Calcutta, India — Monday, May 16th


One more week

Sripad Goswami Maharaj returned from a successful preaching tour of the Ukraine and Russia last week. Sripad Bhagavat Maharaj returns from the Ukraine this week. I'm up next: I leave for Kiev next Monday.

Even though I have a six-month visa, my flight is booked on Aerosvit (the Ukrainian national airline) and I have the tickets in my hand, after all the trouble I had getting to Russia last year, I still find it hard to believe that I will finally return to that part of the world.

The last time I was in the Ukraine was sixteen months ago, in January 2003. I was supposed to return to Russia and the Ukraine at this time last year, but since I did not get a Russian visa, I ended up staying with Srila Gurudeva in India and then returning to California with Srila Gurudeva on his 21st World Tour.

Now that my ticket is confirmed, I'm already beginning to miss Srila Gurudeva's association — and I still have a week to go before I leave! It has been really good for me, this last year and a half, being so close to Srila Gurudeva, especially this last month, in "the intimate closeness of his veranda."

Srila Gurudeva has been so good to me, allowing me to travel with him and to stay with him in India, the U.S.A., Venezuela and Mexico... If I had known that I would spend so much time with Srila Gurudeva after taking sannyas initiation, I would have made that leap a lot sooner!

But now the time has come to share the wealth, and to try to purify myself by distributing Srila Gurudeva's beautiful conception of Krishna consciousness (as best I can understand it) to others...


Calcutta, India — Saturday, May 21st

Miserly behavior

You would think, with all the mangoes that the neighbor has on her trees, she would be happy to donate some to the temple. Not so! It seems that the mango trees I wrote about last week are far more generous than their so-called owner.

I mean, really! The mangoes are falling off the tree; it is not as though we are picking them. But whenever the brahmacharis scuttle onto the roof to retrieve the fallen fruit, if the old shrew next door is in sight, she scolds them.

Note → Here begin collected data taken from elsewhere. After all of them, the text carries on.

Lemma read_next src : forall f1 f2 n de b,
  (length src < f1)%nat -> (2 * length src < f2)%nat -> dead_ok (mkWs None src de b) -> both_read f1 f2 n (mkWs None src de b).
Proof.
  induction src as [|x src IH]; intros [|f1] [|f2] n de b Hf1 Hf2 Hd; cbn [length] in *; try lia.
  { set (c := mkWs None [] de b) in *. exists (App.signalDead EOF c), [], (Some EOF). split; [reflexivity|].
    rewrite signalDead_same by done. split; [reflexivity|]. rewrite <- signalDead_same by done.
    split_and!; cbn; [lia|unfold dead_ok, c in *; cbn in *; by destruct de|done|done|done|by destruct de]. }
  destruct x as [m|e].
  - destruct (m_type m =? BinaryMessage) eqn:Hm.
    + destruct f2 as [|f2]; [lia|].
      destruct (read_current f1 f2 n (m_reads m) src de b Hd) as (c' & d & e & H1 & H2 & H3); [apply IH; by try lia|].
      exists c', d, e. cbn [App.Read Transport.Read wc_reader wc_src wc_deadErr wc_dead] in *. rewrite Hm.
      split; [exact H1|]. split; [exact H2|].
      refine (read_ok_from n (mkWs (Some (m_reads m)) src de b) (mkWs None (inl m :: src) de b) _ _ _ _ eq_refl eq_refl _ H3).
      * unfold remaining. cbn. rewrite Hm. by destruct (then_rest _ _).
      * intros [_ [? ?]%Forall_cons]. by split.
    + destruct (IH f1 f2 n de b) as (c' & d & e & H1 & H2 & H3); try lia; [done|].
      exists c', d, e. cbn [App.Read Transport.Read wc_reader wc_src wc_deadErr wc_dead]. rewrite Hm. split; [done|]. split; [done|].
      refine (read_ok_from n (mkWs None src de b) (mkWs None (inl m :: src) de b) _ _ _ _ eq_refl eq_refl _ H3).
      * unfold remaining. cbn. by rewrite Hm.
      * intros [_ [? ?]%Forall_cons]. by split.
  - set (c := mkWs None (inr e :: src) de b). set (c1 := mkWs None src de b) in *.
    exists (App.signalDead e c1), [], (Some e). split; [reflexivity|]. rewrite signalDead_same by done. split; [reflexivity|].
    rewrite <- signalDead_same by done.
    split; [cbn; lia|]. split; [unfold dead_ok, c1 in *; cbn in *; by destruct de|].
    split; [intros [_ [? ?]%Forall_cons]; by split|]. cbn. by destruct de.
Qed.

(** C19: the WebSocket connection is a byte stream.  Both adapters (the one of
    the application and the one of the transport package) return from every
    [Read], with the same result: bytes in the order of the binary messages,
    across message ends and skipping other messages, or the error that follows
    them once all of them were read, and then the connection is dead with the
    first error it met.  A read into a buffer makes progress when the messages
    do. *)
Theorem ws_byte_stream (n : nat) (c : wsNetConn) (Hdead : dead_ok c) :
  let rounds := (2 * length (wc_src c) + 2)%nat in
  exists c' d e, App.Read rounds n c = Some (c', (d, e)) /\ Transport.Read rounds n c = Some (c', (d, e)) /\
    (length d <= n)%nat /\ dead_ok c' /\
    match e with
    | None => remaining c = (d ++ fst (remaining c'), snd (remaining c')) /\ wc_dead c' = wc_dead c /\
              (busy_conn c -> (0 < n)%nat -> d <> [])
    | Some e => remaining c = (d, e) /\ wc_dead c' = true /\ wc_deadErr c' = Some (default e (wc_deadErr c))
    end.
Proof.
  assert (forall rounds, (2 * length (wc_src c) + 2 <= rounds)%nat -> both_read rounds rounds n c) as H.
  { destruct c as [[r|] src de b]; cbn [wc_src] in *; intros [|rounds] Hr; try lia.
    - apply read_current; [done|]. apply read_next; [lia|lia|done].
    - apply read_next; [lia|lia|done]. }
  intros rounds. destruct (H rounds) as (c' & d & e & H1 & H2 & Hn & Hok & _ & H3); [lia|].
  exists c', d, e. split_and!; [done|done|done|done|]. destruct e; [done|]. destruct H3 as (? & ? & ? & ?). done.
Qed.

(** * The address override *)

Definition host_clean (h : bytes) : Prop := (c_lbrack ∉ h) /\ (c_rbrack ∉ h) /\ (c_slash ∉ h).
Definition port_clean (p : bytes) : Prop := (c_colon ∉ p) /\ (c_lbrack ∉ p) /\ (c_rbrack ∉ p) /\ (c_slash ∉ p).

Lemma after_first_scheme scheme rest : c_colon ∉ scheme -> after_first (bs "://") (scheme ++ bs "://" ++ rest) = Some rest.
Proof.
  induction scheme as [|c scheme IH]; intros Hc; [done|]. apply not_elem_of_cons in Hc as [Hc Hs]. cbn [app after_first].
  assert (HasPrefix (c :: scheme ++ bs "://" ++ rest) (bs "://") = false) as ->; [|by apply IH].
  destruct (HasPrefix _ _) eqn:E; [|done]. apply HasPrefix_app in E as [t E]. injection E as E _. by destruct Hc.
Qed.

Lemma JoinHostPort_no_slash h p : host_clean h -> port_clean p -> c_slash ∉ JoinHostPort h p.
Proof.
  intros (_ & _ & Hh) (_ & _ & _ & Hp) H. unfold JoinHostPort in H.
  destruct (_ <=? _); rewrite ?elem_of_cons, ?elem_of_app, ?elem_of_cons in H;
    repeat match goal with H : _ \/ _ |- _ => destruct H | H : c_slash = _ |- _ => by vm_compute in H end; done.
Qed.
(* ===== verification/Pool.v ===== *)
(** The client's pool of channels: [ECHPool] of internal/app/client.go.  Every
    channel has a goroutine that dials, negotiates, serves and reconnects
    ([dialAndServe]) and one that measures its round trips ([probeChannelRTT]).
    The sessions are objects of a heap that the network may close at any moment;
    [perform] executes one action of one goroutine, a critical section or a call
    that ends, and a run is any sequence of actions. *)

From Stdlib Require Import ZArith Lia Strings.Byte.
From stdpp Require Import base numbers list gmap.
From S2P Require Import Prelude GoStrings GoNet NetAddr GoTime Wire WireV3 CipherStream EchDns Rotation Transports StreamOpen.
From S2P Require Config.

Local Open Scope Z_scope.
Local Open Scope go_scope.

(** * Failed handshakes *)

Definition clientAuthHintThreshold : Z := 5.

(** The number in the hint, when there is one. *)
Definition clientAuthFailureHint (consecutiveFailures : Z) : option Z :=
  if (0 <? consecutiveFailures) && (Z.rem consecutiveFailures clientAuthHintThreshold =? 0)
  then Some consecutiveFailures else None.

Definition recordFailure (consecutive : Z) : Z * bool :=
  let consecutive := wrapS 64 (consecutive + 1) in (consecutive, Z.rem consecutive clientAuthHintThreshold =? 0).

Definition recordSuccess (consecutive : Z) : Z := 0.

(** * The pool *)

Definition zeroKeys : V3SessionKeys := mkSessionKeys [] [] [].

(** The settings a pool takes over from the globals. *)
Record poolOptions : Type := mkPoolOptions {
  po_coverTraffic : bool; po_tlsInsecure : bool; po_clientCert : bytes; po_clientKey : bytes;
  po_quicPort : Z; po_enableDatagram : bool;
}.

Record ECHPool : Type := mkECHPool {
  wsServerAddr : bytes;
  connectionNum : Z;
  targetIPs : list bytes;
  clientID : bytes;
  transportSessions : list (option nat);
  smuxConns : list (option nat);
  channelRTT : list Z;
  channelCaps : list Z;
  channelKeys : list V3SessionKeys;
  channelCiphers : list byte;
  selectCounter : Z;
  selector : TransportSelector;
  endpointPool : option EndpointPool;
  options : poolOptions;
}.

Section New.
Context `{U : GoUnicode}.

(** [make] panics for a negative length. *)
Definition NewECHPool (addr : bytes) (n : Z) (ips : list bytes) (clientID transportMode : bytes) (o : poolOptions)
    : res ECHPool :=
  let total := match ips with [] => n | _ => wrapS 64 (len ips * n) end in
  if total <? 0 then Panic else
  let k := Z.to_nat total in
  let mode := ToLower (TrimSpace transportMode) in
  Ok {| wsServerAddr := addr; connectionNum := n; targetIPs := ips; clientID := clientID;
        transportSessions := replicate k None; smuxConns := replicate k None; channelRTT := replicate k 0;
        channelCaps := replicate k 0; channelKeys := replicate k zeroKeys; channelCiphers := replicate k (z2b 0);
        selectCounter := 0;
        selector := NewTransportSelector (if is_empty mode then TransportTypeAuto else mode);
        endpointPool := match ips with [] => None | _ => Some (NewEndpointPool ips 3 (60 * Second)) end;
        options := o |}.

End New.

(** The address [Start] gives to the goroutine of slot [i]. *)
Definition start_ip (p : ECHPool) (i : nat) : bytes :=
  match targetIPs p with
  | [] => []
  | ips => let idx := Z.quot (Z.of_nat i) (connectionNum p) in default [] (ips !! Z.to_nat idx)
  end.

Definition channelV3Security (idx : Z) (p : ECHPool) : res (option (V3SessionKeys * byte)) :=
  if (idx <? 0) || (len (channelKeys p) <=? idx) then Ok None else
  match channelKeys p !! Z.to_nat idx, channelCiphers p !! Z.to_nat idx with
  | Some k, Some c => Ok (Some (k, c))
  | _, _ => Panic
  end.

(** * The slots *)

(** [l[i] = x], which panics out of range. *)
Definition put {A} (i : nat) (x : A) (l : list A) : option (list A) :=
  if (i <? length l)%nat then Some (<[i:=x]> l) else None.

Definition with_slots (p : ECHPool) (ts sm : list (option nat)) (rtt caps : list Z) (keys : list V3SessionKeys)
    (ciphers : list byte) : ECHPool :=
  {| wsServerAddr := wsServerAddr p; connectionNum := connectionNum p; targetIPs := targetIPs p; clientID := clientID p;
     transportSessions := ts; smuxConns := sm; channelRTT := rtt; channelCaps := caps; channelKeys := keys;
     channelCiphers := ciphers; selectCounter := selectCounter p; selector := selector p; endpointPool := endpointPool p;
     options := options p |}.

(** The critical section around a slot: the two session slices are updated when
    they are long enough, the others panic when they are not. *)
Definition set_slot (i : nat) (ts sm : option nat) (rtt caps : Z) (keys : V3SessionKeys) (cipher : byte) (p : ECHPool)
    : option ECHPool :=
  rtt' ← put i rtt (channelRTT p);
  caps' ← put i caps (channelCaps p);
  keys' ← put i keys (channelKeys p);
  ciphers' ← put i cipher (channelCiphers p);
  Some (with_slots p (<[i:=ts]> (transportSessions p)) (<[i:=sm]> (smuxConns p)) rtt' caps' keys' ciphers').

Definition install (i s : nat) (tcp : bool) (caps : Z) (keys : V3SessionKeys) (cipher : byte) : ECHPool -> option ECHPool :=
  set_slot i (Some s) (if tcp then Some s else None) 0 caps keys cipher.

Definition clear (i : nat) : ECHPool -> option ECHPool := set_slot i None None 0 0 zeroKeys (z2b 0).

(** [atomic.StoreInt64(&p.channelRTT[idx], rtt)]. *)
Definition store_rtt (i : nat) (rtt : Z) (p : ECHPool) : option ECHPool :=
  rtt' ← put i rtt (channelRTT p);
  Some (with_slots p (transportSessions p) (smuxConns p) rtt' (channelCaps p) (channelKeys p) (channelCiphers p)).
Inductive front_event : Type :=
  | FDial (server : bytes)
  | FWrite (conn : nat) (r : connectRequest)
  | FClose (conn : nat).

Section Front.
Context `{U : GoUnicode}.
(** The dial, [Request.Write] and [http.ReadResponse]: the status code and what
    the reader holds behind the response. *)
Variable dial : bytes -> res nat.
Variable write : nat -> connectRequest -> option error.
Variable answer : nat -> connectRequest -> res (Z * bufioReader).

(** The connection, and the reader in front of it when it holds something. *)
Definition dialWebSocketFrontProxy (config : Config.WebSocketFrontProxyConfig) (headers : list (bytes * bytes)) (target : bytes)
    : list front_event * res (nat * option bufioReader) :=
  if negb (Config.fp_Enabled config) then ([], Err (Errorf "websocket front proxy is disabled" [])) else
  match Config.validateWebSocketFrontProxyConfig config with
  | Ok _ =>
      if is_empty (TrimSpace target) then ([], Err (Errorf "websocket front proxy target is empty" [])) else
      match dial (Config.fp_Server config) with
      | Ok conn =>
          let req := front_request config headers target in
          let fail e := ([FDial (Config.fp_Server config); FWrite conn req; FClose conn], Err e) in
          match write conn req with
          | Some e => fail (Wrapf "write websocket front proxy CONNECT: %w" e)
          | None =>
              match answer conn req with
              | Ok (status, reader) =>
                  if negb (status =? 200) then fail (Errorf "websocket front proxy CONNECT %s returned status %s" []) else
                  ([FDial (Config.fp_Server config); FWrite conn req],
                   Ok (conn, if is_empty (br_buf reader) then None else Some reader))
              | Err e => fail (Wrapf "read websocket front proxy CONNECT response: %w" e)
              | Panic => fail EOF
              end
          end
      | Err e => ([FDial (Config.fp_Server config)], Err (Wrapf "dial websocket front proxy %s: %w" e))
      | Panic => ([FDial (Config.fp_Server config)], Panic)
      end
  | Err e => ([], Err e)
  | Panic => ([], Panic)
  end.

(** A tunnel through the front proxy: only the configured server is dialled,
    the CONNECT names the target, success means that the proxy answered 200 and
    nothing it sent behind its answer is lost, and a connection that is not
    returned is closed. *)
Theorem front_proxy_dial (config : Config.WebSocketFrontProxyConfig) (headers : list (bytes * bytes)) (target : bytes) :
  let '(evs, r) := dialWebSocketFrontProxy config headers target in
  Forall (fun e => match e with
    | FDial s => s = Config.fp_Server config
    | FWrite c q => dial (Config.fp_Server config) = Ok c /\ cq_target q = target /\
        cq_Host q = (if is_empty (Config.fp_ConnectHost config) then target else Config.fp_ConnectHost config)
    | FClose c => dial (Config.fp_Server config) = Ok c end) evs /\
  match r with
  | Ok (conn, reader) =>
      Config.fp_Enabled config = true /\ Config.validateWebSocketFrontProxyConfig config = Ok tt /\
      dial (Config.fp_Server config) = Ok conn /\ (forall c, FClose c ∉ evs) /\
      exists q br, answer conn q = Ok (200, br) /\
        forall src, relayed (mkConn reader src) = br_buf br ++ until_fail src
  | _ => forall conn, dial (Config.fp_Server config) = Ok conn -> evs <> [] -> FClose conn ∈ evs
  end.
Proof.
  unfold dialWebSocketFrontProxy. destruct (Config.fp_Enabled config); cbn [negb]; [|by split; [constructor|intros]].
  destruct (Config.validateWebSocketFrontProxyConfig config) as [[]|e|]; [|by split; [constructor|intros]..].
  destruct (is_empty (TrimSpace target)); [by split; [constructor|intros]|].
  destruct (dial (Config.fp_Server config)) as [conn|e|] eqn:Hd; [|by split; [repeat constructor|intros]..].
  set (q := front_request config headers target).
  assert (forall e : error, Forall (fun e => match e with
            | FDial s => s = Config.fp_Server config
            | FWrite c q => Ok conn = Ok c /\ cq_target q = target /\
                cq_Host q = (if is_empty (Config.fp_ConnectHost config) then target else Config.fp_ConnectHost config)
            | FClose c => Ok conn = Ok c end) [FDial (Config.fp_Server config); FWrite conn q; FClose conn] /\
          forall c, Ok conn = Ok c -> [FDial (Config.fp_Server config); FWrite conn q; FClose conn] <> [] ->
            FClose c ∈ [FDial (Config.fp_Server config); FWrite conn q; FClose conn]) as Hfail.
  { intros e. split; [by repeat constructor|]. intros c [= <-] _. do 2 right. left. }
  destruct (write conn q) as [e|]; [exact (Hfail e)|].
  destruct (answer conn q) as [[status br]|e|] eqn:Ha; [|exact (Hfail e)|exact (Hfail EOF)].
  destruct (Z.eqb_spec status 200) as [->|]; cbn [negb]; [|exact (Hfail EOF)].
  split; [by repeat constructor|]. split_and!; try done.
  - intros c Hc. rewrite !elem_of_cons, elem_of_nil in Hc. destruct Hc as [?|[?|?]]; done.
  - exists q, br. split; [done|]. intros src. unfold relayed, buffered. cbn [cc_reader cc_src].
    destruct (br_buf br) eqn:Eb; cbn [is_empty]; [done|by rewrite Eb].
Qed.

It's not as though the cantankerous crone has a legal leg to stand on, is it? What is she going to do? Trespass on our property when she comes to pick them up? Why does she begrudge the temple a few fruit from the overladen, overhanging branches of her mango trees? Why must she be so selfish, even over the things she cannot control?

I smile to myself: I can see clearly how her own actions are going against her, but what about my own behavior? The appropriateness of Sri Chaitanya Mahaprabhu's example of the tree (taror api sahisnuna) again comes to my mind.

Consciously, we are superior to trees, but the conscious misuse of our freedom puts us in a more dangerous, contemptible situation. While trees patiently endure the results of their previous actions, we struggle against the consequences of our own, and exacerbate our predicament by constantly misusing our mobility to assert and enforce our egocentric demands on the environment.

We are advised to be more tolerant than a tree because while a tree is firmly fixed in its position, we have freedom... freedom to do wrong. A tree is stationary, but we have the ability to move... to move in the wrong direction. A tree is passive, patiently accepting the result of its past actions, but our present actions may go against our own best interests... so we have to be more cautious, more tolerant, than a tree.

Anyway, the fishwife next-door can't do much more than fulminate, can she? Of course, this just makes the mangoes taste so much more sweeter: it's always that way with forbidden fruit, isn't it?

And Srila Gurudeva has been exhorting me to eat more mangoes every day this week: "Maharaj, please take more mango. You are leaving on Monday, and you not will get mangoes in the Ukraine."

Hey, now this is one order I can follow — pass the mangoes, please!